After 14 hours, at about 8 in the evening, the soldiers sent dogs to chase them out of their shelter and dropped phosphorous bombs near them, but due to the wounded family members and having bare feet in an area of broken glass and rubble, escape was difficult. The army took the three wounded and put them behind the tanks, and captured Amer, but the rest of the family managed to get away and call the Red Crescent. The ambulance that eventually reached the injured people 7 hours later (driven by my medic friend S) took an hour to find them, and by this time Farah was dead. (When I heard Amer’s story I realised S had already told me about collecting “a small shaheed” from this area.)

Amer was held for 5 days in army custody (the first 3 without access to food, water, or a bathroom), beaten and tortured, and questioned about resistance activity which he knew nothing about. When he was finally released on the border, the army sent two known collaborators to escort him, so it would look to the resistance fighters like he himself was a collaborator.

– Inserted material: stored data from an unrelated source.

(* ===== verification/InodeSpec.v ===== *)
(** * Reading and writing files

    The theorems about [inode_read_at] and [inode_write_at], over any store of
    sectors: a file is what was written to it, across direct, indirect and
    doubly indirect blocks, and a write touches no other file. *)

From S2P Require Import Prelude KList Bitmap Cache Inode InodeLayout.

(** ** Lists of bytes *)


Lemma zlen_overwrite ofs src dst : 0 ≤ ofs → ofs + zlen src ≤ zlen dst → zlen (overwrite ofs src dst) = zlen dst.
Proof.
  intros H0 H1. unfold overwrite. replace (Z.to_nat ofs + length src)%nat with (Z.to_nat (ofs + zlen src)) by (unfold zlen; lia).
  pose proof (zlen_nonneg src). rewrite !zlen_app, zlen_take, zlen_drop by lia. lia.
Qed.
Lemma overwrite_lookup_grow ofs src dst j : 0 ≤ ofs ≤ zlen dst → 0 ≤ j →
  (overwrite ofs src dst)@[j] = if (ofs <=? j) && (j <? ofs + zlen src) then src@[j - ofs] else dst@[j].
Proof.
  intros H0 Hj. unfold overwrite. replace (Z.to_nat ofs + length src)%nat with (Z.to_nat (ofs + zlen src)) by (unfold zlen; lia).
  pose proof (zlen_nonneg src). rewrite !zlookup_app, zlen_take, zlookup_take by lia. rewrite Z.min_l by lia.
  destruct (Z.ltb_spec j ofs), (Z.leb_spec ofs j); try lia; [done|]. cbn [andb].
  destruct (Z.ltb_spec (j - ofs) (zlen src)), (Z.ltb_spec j (ofs + zlen src)); try lia; [done|].
  rewrite zlookup_drop by lia. f_equal. lia.
Qed.
Lemma overwrite_lookup ofs src dst j : 0 ≤ ofs → ofs + zlen src ≤ zlen dst → 0 ≤ j →
  (overwrite ofs src dst)@[j] = if (ofs <=? j) && (j <? ofs + zlen src) then src@[j - ofs] else dst@[j].
Proof. intros. pose proof (zlen_nonneg src). apply overwrite_lookup_grow; lia. Qed.
Lemma zlen_overwrite_grow ofs src dst : 0 ≤ ofs ≤ zlen dst → zlen (overwrite ofs src dst) = zlen dst `max` (ofs + zlen src).
Proof.
  intros H0. unfold overwrite. rewrite !zlen_app, zlen_take by lia. pose proof (zlen_nonneg src). unfold zlen in *. rewrite length_drop. lia.
Qed.
Lemma zlen_slice ofs n l : 0 ≤ ofs → 0 ≤ n → ofs + n ≤ zlen l → zlen (slice ofs n l) = n.
Proof. intros. unfold slice. rewrite zlen_take, zlen_drop by lia. lia. Qed.
Lemma slice_lookup ofs n l j : 0 ≤ ofs → 0 ≤ j < n → (slice ofs n l)@[j] = l@[ofs + j].
Proof. intros. unfold slice. rewrite zlookup_take, zlookup_drop by lia. destruct (Z.ltb_spec j n); [done|lia]. Qed.
Lemma slice_overwrite offset buffer bytes : 0 ≤ offset ≤ zlen bytes → slice offset (zlen buffer) (overwrite offset buffer bytes) = buffer.
Proof.
  intros Ho. unfold slice, overwrite. replace (Z.to_nat offset) with (length (take (Z.to_nat offset) bytes)) at 1 by (unfold zlen in *; rewrite length_take; lia).
  rewrite drop_app_length. unfold zlen. rewrite Nat2Z.id. by rewrite take_app_length.
Qed.
Lemma slice_overwrite_disjoint ofs n o src (dst : list Z) : 0 ≤ ofs → 0 ≤ n → 0 ≤ o → ofs + n ≤ zlen dst → o + zlen src ≤ zlen dst → ofs + n ≤ o ∨ o + zlen src ≤ ofs → slice ofs n (overwrite o src dst) = slice ofs n dst.
Proof.
  intros H0 Hn Ho Hl Hs Hd. apply array_ext; [by rewrite !zlen_slice by (rewrite ?zlen_overwrite; lia)|]. intros j Hj. rewrite zlen_slice in Hj by (rewrite ?zlen_overwrite; lia).
  rewrite !slice_lookup, overwrite_lookup by lia. destruct (Z.leb_spec o (ofs + j)), (Z.ltb_spec (ofs + j) (o + zlen src)); try lia; done.
Qed.
Lemma overwrite_sector ofs src dst : 0 ≤ ofs → ofs + zlen src ≤ BLOCK_SECTOR_SIZE → is_sector dst → Forall is_u8 src → is_sector (overwrite ofs src dst).
Proof.
  intros H0 H1 [Hl Hu] Hs. split; [by rewrite zlen_overwrite by lia|]. unfold overwrite. apply Forall_app. split; [by apply Forall_take|].
  apply Forall_app. split; [done|by apply Forall_drop].
Qed.
Lemma overwrite_all src dst : zlen src = zlen dst → overwrite 0 src dst = src.
Proof.
  intros E. unfold overwrite. rewrite take_0, drop_ge by (unfold zlen in E; lia). by rewrite app_nil_r.
Qed.

(** ** The store *)

Section spec.
Context {S : Type} `{!BlockStore S, !BlockStoreLaws S} (alloc : Z → bool) (Halloc : alloc BLOCK_SECTOR_SIZE = true).
Implicit Types (f : fs S) (L : layout).

Definition vw f : Z → list Z := store_view (store f).
Definition fsize f : Z := store_size (store f).

(** Only the store has changed; its contents are now [W]. *)
Record sees f f' (W : Z → list Z) : Prop := {
  se_map : free_map f' = free_map f;
  se_file : free_map_file f' = free_map_file f;
  se_open : open_inodes f' = open_inodes f;
  se_inodes : inodes f' = inodes f;
  se_store : store_ok (store f');
  se_size : fsize f' = fsize f;
  se_view : ∀ n, vw f' n = W n;
}.
Lemma sees_trans f f1 f2 W W' : sees f f1 W → sees f1 f2 W' → sees f f2 W'.
Proof using Type. intros [] []. split; congruence || done. Qed.
Lemma sees_ext f f' W W' : sees f f' W → (∀ n, W' n = W n) → sees f f' W'.
Proof using Type. intros [] HW. split; try done. intros n. by rewrite HW. Qed.
Lemma sees_refl f : store_ok (store f) → sees f f (vw f).
Proof using Type. by split. Qed.

Lemma run_read f n : store_ok (store f) → 0 ≤ n < fsize f → runs (on_store (bread n)) f (λ d f', d = vw f n ∧ sees f f' (vw f)).
Proof using BlockStoreLaws0.
  intros Hs Hn. pose proof (bread_law (store f) n Hs Hn) as H. unfold runs, on_store in *. destruct (bread n (store f)) as [[d s]| | |]; try done.
  destruct H as (-> & ? & ? & ?). by split.
Qed.
Lemma run_write f n d : store_ok (store f) → 0 ≤ n < fsize f → is_sector d → runs (on_store (bwrite n d)) f (λ _ f', sees f f' (supd (vw f) n d)).
Proof using BlockStoreLaws0.
  intros Hs Hn Hd. pose proof (bwrite_law (store f) n d Hs Hn Hd) as H. unfold runs, on_store in *. destruct (bwrite n d (store f)) as [[[] s]| | |]; try done.
  destruct H as (? & ? & ?). by split.
Qed.
Lemma vw_sector f n : store_ok (store f) → is_sector (vw f n).
Proof using BlockStoreLaws0. intros. by apply view_law. Qed.

Lemma run_need_buffer f (Q : unit → fs S → Prop) : Q tt f → runs (need_buffer alloc) f Q.
Proof using Halloc. intros HQ. unfold need_buffer. rewrite Halloc. by run. Qed.
Lemma run_inode_at f i x (Q : inode → fs S → Prop) : inodes f !! i = Some x → Q x f → runs (inode_at i) f Q.
Proof using Type. intros Hx HQ. unfold inode_at. apply runs_bind, runs_get. rewrite Hx. by run. Qed.

(** ** Finding a block *)

(** The inode at [i] is the open inode of the file laid out as [L] and [d] is
    the contents of its sector. *)
Record file_at f i (d : inode_disk) L (x : inode) : Prop := {
  fa_null : i ≠ NULL;
  fa_store : store_ok (store f);
  fa_inode : inodes f !! i = Some x;
  fa_sector : isector x = lo_inode L;
  fa_laid : laid_out (vw f) d L;
  fa_placed : placed (fsize f) (free_map f) L;
}.
Lemma fa_range f i d L x r : file_at f i d L x → filled L r → 0 ≤ sec L r < fsize f.
Proof using Type. intros Hf Hr. apply (pl_used _ _ _ (fa_placed _ _ _ _ _ Hf)). by exists r. Qed.
Lemma file_at_sees f f' i d L x W : file_at f i d L x → sees f f' W → (∀ r, is_meta r → filled L r → W (sec L r) = vw f (sec L r)) → file_at f' i d L x.
Proof using Type.
  intros [H1 H2 H3 H4 H5 H6] [E1 E2 E3 E4 E5 E6 E7] HW. split; [done|done|by rewrite E4|done| |].
  - eapply laid_out_frame; [done|]. intros r Hm Hr. rewrite E7. by apply HW.
  - by rewrite E1, E6.
Qed.

Lemma filled_not_error f L r : store_ok (store f) → placed (fsize f) (free_map f) L → filled L r → sec L r ≠ BLOCK_ERROR.
Proof using BlockStoreLaws0.
  intros Hs HP Hr E. destruct (pl_used _ _ _ HP (sec L r)) as [Hb _]; [by exists r|]. pose proof (size_law _ Hs). unfold BLOCK_ERROR, fsize in *. lia.
Qed.
Lemma pos_sector_eq pos : 0 ≤ pos < 2 ^ 31 → u32 (Z.quot pos BLOCK_SECTOR_SIZE) = pos `div` BLOCK_SECTOR_SIZE.
Proof using Type.
  intros Hp. sizes. rewrite Z.quot_div_nonneg by lia. apply u32_small. Z.to_euclidean_division_equations; lia.
Qed.
(* ===== verification/InodeGrow.v ===== *)
(** * Files that grow

    [inode_write_at] past the end of a file: sectors are taken from the free map,
    which is saved to its own file each time, and entered in the inode, the
    indirect block or a segment of the doubly indirect block. *)

From S2P Require Import Prelude KList Bitmap Cache Inode InodeLayout InodeSpec.

(** ** Counting free sectors *)

Definition free_cnt (b : bitmap) : Z := zlen (filter (λ j, bit b j = false) (seqZ 0 (bit_cnt b))).

Lemma free_cnt_pos b : 0 < free_cnt b → ∃ j, 0 ≤ j < bit_cnt b ∧ bit b j = false.
Proof.
  unfold free_cnt, zlen. intros H. destruct (filter (λ j, bit b j = false) (seqZ 0 (bit_cnt b))) as [|j l] eqn:E; [simpl in H; lia|].
  assert (j ∈ filter (λ j, bit b j = false) (seqZ 0 (bit_cnt b))) as [Hb Hj%elem_of_seqZ]%list_elem_of_filter by (rewrite E; set_solver).
  exists j. split; [lia|done].
Qed.
Lemma filter_pick (l : list Z) (P Q : Z → Prop) `{!∀ x, Decision (P x), !∀ x, Decision (Q x)} m : NoDup l → m ∈ l → Q m → ¬ P m →
  (∀ x, x ∈ l → x ≠ m → P x ↔ Q x) → zlen (filter P l) = zlen (filter Q l) - 1.
Proof.
  induction l as [|x l IH]; intros Hnd Hm HQ HP Hx; [by apply not_elem_of_nil in Hm|]. apply list.NoDup_cons in Hnd as [Hnin Hnd].
  rewrite !filter_cons. destruct (decide (x = m)) as [->|Hne].
  - rewrite decide_False, decide_True by done. rewrite zlen_cons, (filter_ext_in P Q); [lia|]. intros y Hy. apply Hx; [by right|]. by intros ->.
  - assert (m ∈ l) as Hml by (apply elem_of_cons in Hm as [|]; [congruence|done]).
    specialize (IH Hnd Hml HQ HP ltac:(intros y Hy; apply Hx; by right)). destruct (Hx x ltac:(by left) Hne) as [H1 H2].
    destruct (decide (P x)), (decide (Q x)); try tauto; rewrite ?zlen_cons; lia.
Qed.

Lemma not_bitmap_error b m : wf b → m < bit_cnt b → (m =? BITMAP_ERROR) = false.
Proof. intros Hwf Hm. apply Z.eqb_neq. pose proof (wf_cnt b Hwf). unfold BITMAP_ERROR, SIZE_MAX. lia. Qed.

Section grow.
Context {S : Type} `{!BlockStore S, !BlockStoreLaws S} (alloc : Z → bool) (Halloc : alloc BLOCK_SECTOR_SIZE = true) (depth : nat) (Lm : layout).
Implicit Types (f : fs S) (L : layout).
Abbreviation save := (save_map alloc (Datatypes.S depth) : M (fs S) bool).

#[local] Arguments save_map : simpl never.

(** The sector [m] has been taken from the free map. *)
Record allocated f (m : Z) f' : Prop := {
  al_fresh : 0 ≤ m < fsize f ∧ bit (free_map f) m = false;
  al_map : wf (free_map f') ∧ bit_cnt (free_map f') = bit_cnt (free_map f);
  al_bit : ∀ j, 0 ≤ j < fsize f → bit (free_map f') j = (j =? m) || bit (free_map f) j;
  al_cnt : free_cnt (free_map f') = free_cnt (free_map f) - 1;
  al_file : free_map_file f' = free_map_file f;
  al_open : open_inodes f' = open_inodes f;
  al_inodes : inodes f' = inodes f;
  al_store : store_ok (store f');
  al_size : fsize f' = fsize f;
  al_view : ∀ n, ¬ owned Lm n → vw f' n = vw f n;
  al_ok : map_ok Lm f';
  al_saved : free_map_file f ≠ None → map_saved Lm f';
}.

But the fighters knew who he was and that he was not a collaborator. He tells us:

“I had my four children young, and they gave me the most happiness in my life. I took such good care of them. I didn’t let them just play on the street, we had a big living room in our house with toys for them, we would invite all the neighbours’ children to come play there with ours, so that we could be sure they were all safe. I always drove them to and from school, I didn’t even let them walk. Whenever I was depressed, I would gather all my kids, pile them in the car, take them somewhere nice like the park or the beach, and then to see them happy and having fun would make me happy again.

Now my remaining children will not go to sleep without their shoes on, because they think we will have to run for our lives again.

We love life as the Israelis do. Are they the only people allowed life? They killed me three times that day, first when they killed my brother, then when they killed my father, then when they killed my daughter. We looked for my father’s body later; they had buried him under rubble, eventually we found his foot sticking out. Sometimes now I think we have to leave Gaza, to join my brother in South Africa. Sometimes I think, no – Gaza is worth fighting for, this is our home.”

Amongst their crumpled belongings, next to the spot Amer’s father died, the family gives us tea. Shireen solicitously dusts the sand off my back. We ask them how it is they have not gone crazy from the pain of these events. “It’s not us, it’s God who gives us peace and strength. Without this I would be dead too. What happened to my family was like a horror film.” says Amer. He shows us photos of Farah (whose name means “joy”) and Saja on his phone. “I don’t think I can have any more children. I am too broken inside.”

Abdullah

Abdullah

The family is not living in the house right now, they are split between different homes, and Abdullah is in hospital in Egypt. Amer is wearing Abdullah’s jacket, complete with bullet holes. “It is hard to be here again in this house after what happened. But your presence has lifted my spirits.” he tells us.

Back at Ramatan, I hear one of the journalists talking. “I couldn’t protect my children – this is my responsibility, and I couldn’t.” He says. “My daughter asked, what is it like to die? I told her, it’s just like closing your eyes.”